真核生物基因组DNA复制起始于数百到数万个复制原点。这些原点并不同步启动，而是呈现一定的先后顺序。酿酒酵母的复制原点分为明显的“早”、“中”、“晚”三类，是研究真核DNA复制时序调控的理想模型。现有的“限量因子模型”认为，DNA复制时序是由Dbf4-Cdc7 （DDK）蛋白激酶等限量因子决定的。但限量因子到底是如何优先被募集到早期复制原点这一关键问题尚不明确。本课题组前期通过高通量酵母双杂交筛选到DDK的新的互作蛋白，转录因子Fkh1/Fkh2。ChIP实验初步证明Dbf4在早期原点的募集依赖Fkh1。本项目拟在此基础上，进一步解析Fkh-DDK互作的分子细节，揭示Fkh转录因子在DDK等限量因子招募中的作用及其分子机制，探讨真核生物染色体着丝粒和其它区域DNA复制时序控制机制的异同点。本研究将加深对DNA复制时空调控、尤其是与转录等其它DNA代谢过程协调等生命科学基本课题的认识。

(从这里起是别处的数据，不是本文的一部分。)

(* ===== verification/Store.v ===== *)
(** * The journal store

    [installer/src/store.rs] over a world of journal files and a host. What the operating system does
    with a write, a read or a removal is the host's: the class [Disk]. A write either replaces the
    file, or fails before it, or fails after it (the directory could not be synced): the outcomes of
    [pc_host::fs::atomic_write]. Every write and every call of an adapter leaves an event with the
    files as they were. *)

From S2P Require Import Prelude BTree Utf8 Numeric Json PyText Plan Errors Journal.

Inductive JournalFile := FState | FPlan | FOwnership | FReport.

Record Files := { f_state : option string; f_plan : option string; f_ownership : option string; f_report : option string }.

Definition file (f : JournalFile) (fs : Files) : option string :=
  match f with FState => f_state fs | FPlan => f_plan fs | FOwnership => f_ownership fs | FReport => f_report fs end.
Definition set_file (f : JournalFile) (text : option string) (fs : Files) : Files :=
  match f with
  | FState => {| f_state := text; f_plan := f_plan fs; f_ownership := f_ownership fs; f_report := f_report fs |}
  | FPlan => {| f_state := f_state fs; f_plan := text; f_ownership := f_ownership fs; f_report := f_report fs |}
  | FOwnership => {| f_state := f_state fs; f_plan := f_plan fs; f_ownership := text; f_report := f_report fs |}
  | FReport => {| f_state := f_state fs; f_plan := f_plan fs; f_ownership := f_ownership fs; f_report := text |}
  end.

(** The calls the engine makes to an adapter. *)
Inductive Call :=
| CPrepare (a : Action)
| CApply (a : Action) (data : CheckpointData)
| CReconcileApply (a : Action) (data : CheckpointData)
| CVerify (a : Action)
| CRepair (a : Action) (data : CheckpointData)
| CRollback (a : Action) (data : CheckpointData) (purge : bool) (target : RollbackTarget)
| CReconcileRollback (a : Action) (data : CheckpointData) (purge : bool) (target : RollbackTarget)
| CCommitted (phase : Phase) (a : Action).

Inductive Event :=
| Called (c : Call) (files : Files)
| Wrote (f : JournalFile) (text : string) (written : bool).

Record World (H : Type) := { w_files : Files; w_host : H; w_log : list Event }.
Arguments w_files {H} w. Arguments w_host {H} w. Arguments w_log {H} w.

(** ** Stateful, fallible code *)

Definition M (S A : Type) : Type := S -> result Error A * S.
#[export] Instance M_ret {S} : MRet (M S) := fun A a s => (Ok a, s).
#[export] Instance M_bind {S} : MBind (M S) :=
  fun A B f m s => match m s with (Ok a, s') => f a s' | (Err e, s') => (Err e, s') end.
#[export] Instance M_fmap {S} : base.FMap (M S) :=
  fun A B f m s => match m s with (Ok a, s') => (Ok (f a), s') | (Err e, s') => (Err e, s') end.

Definition lift {S A} (r : result Error A) : M S A := fun s => (r, s).
Definition tx {S A} (r : tx_result A) : M S A := lift (map_err ETx r).
Definition fail {S A} (e : Error) : M S A := lift (Err e).
Definition gets {S A} (f : S -> A) : M S A := fun s => (Ok (f s), s).
Definition modify {S} (f : S -> S) : M S unit := fun s => (Ok tt, f s).

(** [for x in l { body }]. *)
Fixpoint for_each {S A} (f : A -> M S unit) (l : list A) : M S unit :=
  match l with [] => mret tt | a :: l' => f a ≫= fun _ => for_each f l' end.

(** A step on the world while a state is threaded along. *)
Definition on_world {T W A} (m : M W A) : M (T * W) A :=
  fun '(t, w) => match m w with (r, w') => (r, (t, w')) end.

(** ** The host's side of the journal directory *)

Inductive WriteOutcome := Replaced | FailedBefore (e : Error) | FailedAfter (e : Error).

Class Disk (H : Type) := {
  disk_write : JournalFile -> string -> H -> WriteOutcome * H;
  disk_readable : JournalFile -> H -> bool;
  disk_remove : H -> option IoError * H;
  disk_lock : H -> tx_result unit * H;
  disk_unlock : H -> H;
}.

(** [serde_json]'s parser with the repository's duplicate check, behind its integer check. *)
Class JsonParser := { serde_parse : string -> result JsonError Value }.
Definition loads `{JsonParser} (text : string) : result JsonError Value :=
  check_integer_range text ≫= fun _ => serde_parse text.

Section store.
Context {H : Type} {DK : Disk H} {JP : JsonParser}.
Context {UT : UnicodeText} {FT : FloatText} {SHA : Sha256} {SD : SerdeDisplay}.

Abbreviation WM := (M (World H)).

Definition set_host (h : H) (w : World H) : World H := {| w_files := w_files w; w_host := h; w_log := w_log w |}.
Definition log (e : Event) : WM unit :=
  modify (fun w => {| w_files := w_files w; w_host := w_host w; w_log := w_log w ++ [e] |}).
(** An adapter's method runs on the host; the call is logged with the files it finds. *)
Definition call {A} (c : Call) (f : H -> result Error A * H) : WM A := fun w =>
  let w := {| w_files := w_files w; w_host := w_host w; w_log := w_log w ++ [Called c (w_files w)] |} in
  match f (w_host w) with (r, h) => (r, set_host h w) end.

Definition state_exists : WM bool :=
  gets (fun w => match f_state (w_files w) with Some _ => true | None => false end).

(** [initialize] and [atomic_write]. *)
Definition write_file (f : JournalFile) (text : string) : WM unit := fun w =>
  match disk_write f text (w_host w) with
  | (Replaced, h) =>
      (Ok tt, {| w_files := set_file f (Some text) (w_files w); w_host := h; w_log := w_log w ++ [Wrote f text true] |})
  | (FailedBefore e, h) =>
      (Err e, {| w_files := w_files w; w_host := h; w_log := w_log w ++ [Wrote f text false] |})
  | (FailedAfter e, h) =>
      (Err e, {| w_files := set_file f (Some text) (w_files w); w_host := h; w_log := w_log w ++ [Wrote f text true] |})
  end.

Definition read_file (f : JournalFile) : WM (option string) :=
  gets (fun w => if disk_readable f (w_host w) then file f (w_files w) else None).

Definition locked {A} (m : WM A) : WM A := fun w =>
  match disk_lock (w_host w) with
  | (Ok _, h) => match m (set_host h w) with (r, w') => (r, set_host (disk_unlock (w_host w')) w') end
  | (Err e, h) => (Err (ETx e), set_host h w)
  end.

Definition write_plan (plan : InstallPlan) : WM unit := write_file FPlan (InstallPlan.to_canonical_json plan).

Definition read_plan : WM InstallPlan :=
  text ← read_file FPlan;
  match text with
  | None => tx (Err (transaction "transaction plan is unreadable"))
  | Some text =>
      match loads text with
      | Err _ => tx (Err (transaction "transaction plan is unreadable"))
      | Ok value =>
          match InstallPlan.from_value value with
          | Err _ => tx (Err (transaction "transaction plan is invalid"))
          | Ok plan => mret plan
          end
      end
  end.

Definition write_json (f : JournalFile) (value : Value) : WM unit := write_file f (pretty2 value).

Definition read_json (f : JournalFile) (label : string) : WM (bmap Value) :=
  let unreadable := transaction ("transaction " +:+ label +:+ " is unreadable") in
  text ← read_file f;
  match text with
  | None => tx (Err unreadable)
  | Some text =>
      match loads text with
      | Err _ => tx (Err unreadable)
      | Ok (Object m) => mret m
      | Ok _ => tx (Err (transaction ("transaction " +:+ label +:+ " is invalid")))
      end
  end.

Definition write_state (s : TransactionState) : WM unit :=
  tx (TransactionState.validate s) ≫= fun _ => write_json FState (TransactionState.to_value s).

Definition read_state : WM TransactionState :=
  m ← read_json FState "state"; tx (TransactionState.from_value (Object m)).

Definition ownership_file (ownership : Ownership) : Value :=
  Object (bset "schema" (json_int TRANSACTION_SCHEMA) (bset "files" (ownership_to_value ownership) [])).

Definition write_ownership (ownership : Ownership) : WM unit := write_json FOwnership (ownership_file ownership).

Definition read_ownership : WM Ownership :=
  m ← read_json FOwnership "ownership journal";
  let journal_invalid := ownership_error "ownership journal is invalid" in
  if negb (length m =? 2)%nat || negb (bhas "files" m)
     || negb (match m @@ "schema" with Some v => value_eqb v (json_int TRANSACTION_SCHEMA) | None => false end)
  then tx (Err journal_invalid)
  else tx ((m @@ "files" ≫= ownership_from_value) or_err journal_invalid).

Definition write_report (report : Value) : WM unit := write_json FReport report.

Definition remove_state : WM unit := fun w =>
  match disk_remove (w_host w) with
  | (Some err, h) =>
      if match io_kind err with NotFound => true | _ => false end
      then (Ok tt, set_host h w) else (Err (ETx (Io err)), set_host h w)
  | (None, h) => (Ok tt, {| w_files := set_file FState None (w_files w); w_host := h; w_log := w_log w |})
  end.
End store.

DNA replication ensures the accurate duplication and transmition of genetic information in all types of cells. Eukaryotic DNA replication initiates from hundreds to thousands of origins which is highly coordinated in a spatial-temporal manner during S-phase of the cell cycle. DNA replication timing is conserved in eukaryotic organisms, the dysregulation of DNA replication timing correlates with genome instability and tumorigenesis. In Saccharomyces cerevisiae, DDK(Dbf4-dependent kinase) is involved in MCM2-7 helicase activation during DNA replication initiation. However, how Dbf4 is preferentially recruited to early origins remains obscue. In a unpublished high throughput yeast two hybrid screen, we have identified three Dbf4 interactors, transcription factors Fkh1/Fkh2 and another essential component of replication initiation complex Sld3. Such physical associations were further confirmed by coimmunoprecipitation. Moreover, when Fkh1 and Fkh2 were deleted, enrichment of Dbf4 at early origins was significantly decreased and the firing of early origins was also delayed. Here, we plan to characterize the details of these new interactions between Fkh and DDK, ellucidate the role of Fkh in recruitment of DDK to early origins. We’ll investigate the role and molecular mechanism of Fkh in control of DNA replication timing, which will inevitably contribute to understanding the spatio-temporal control of DNA replication itself and coordination with other important DNA activities such as transcription and chromatin dynamics.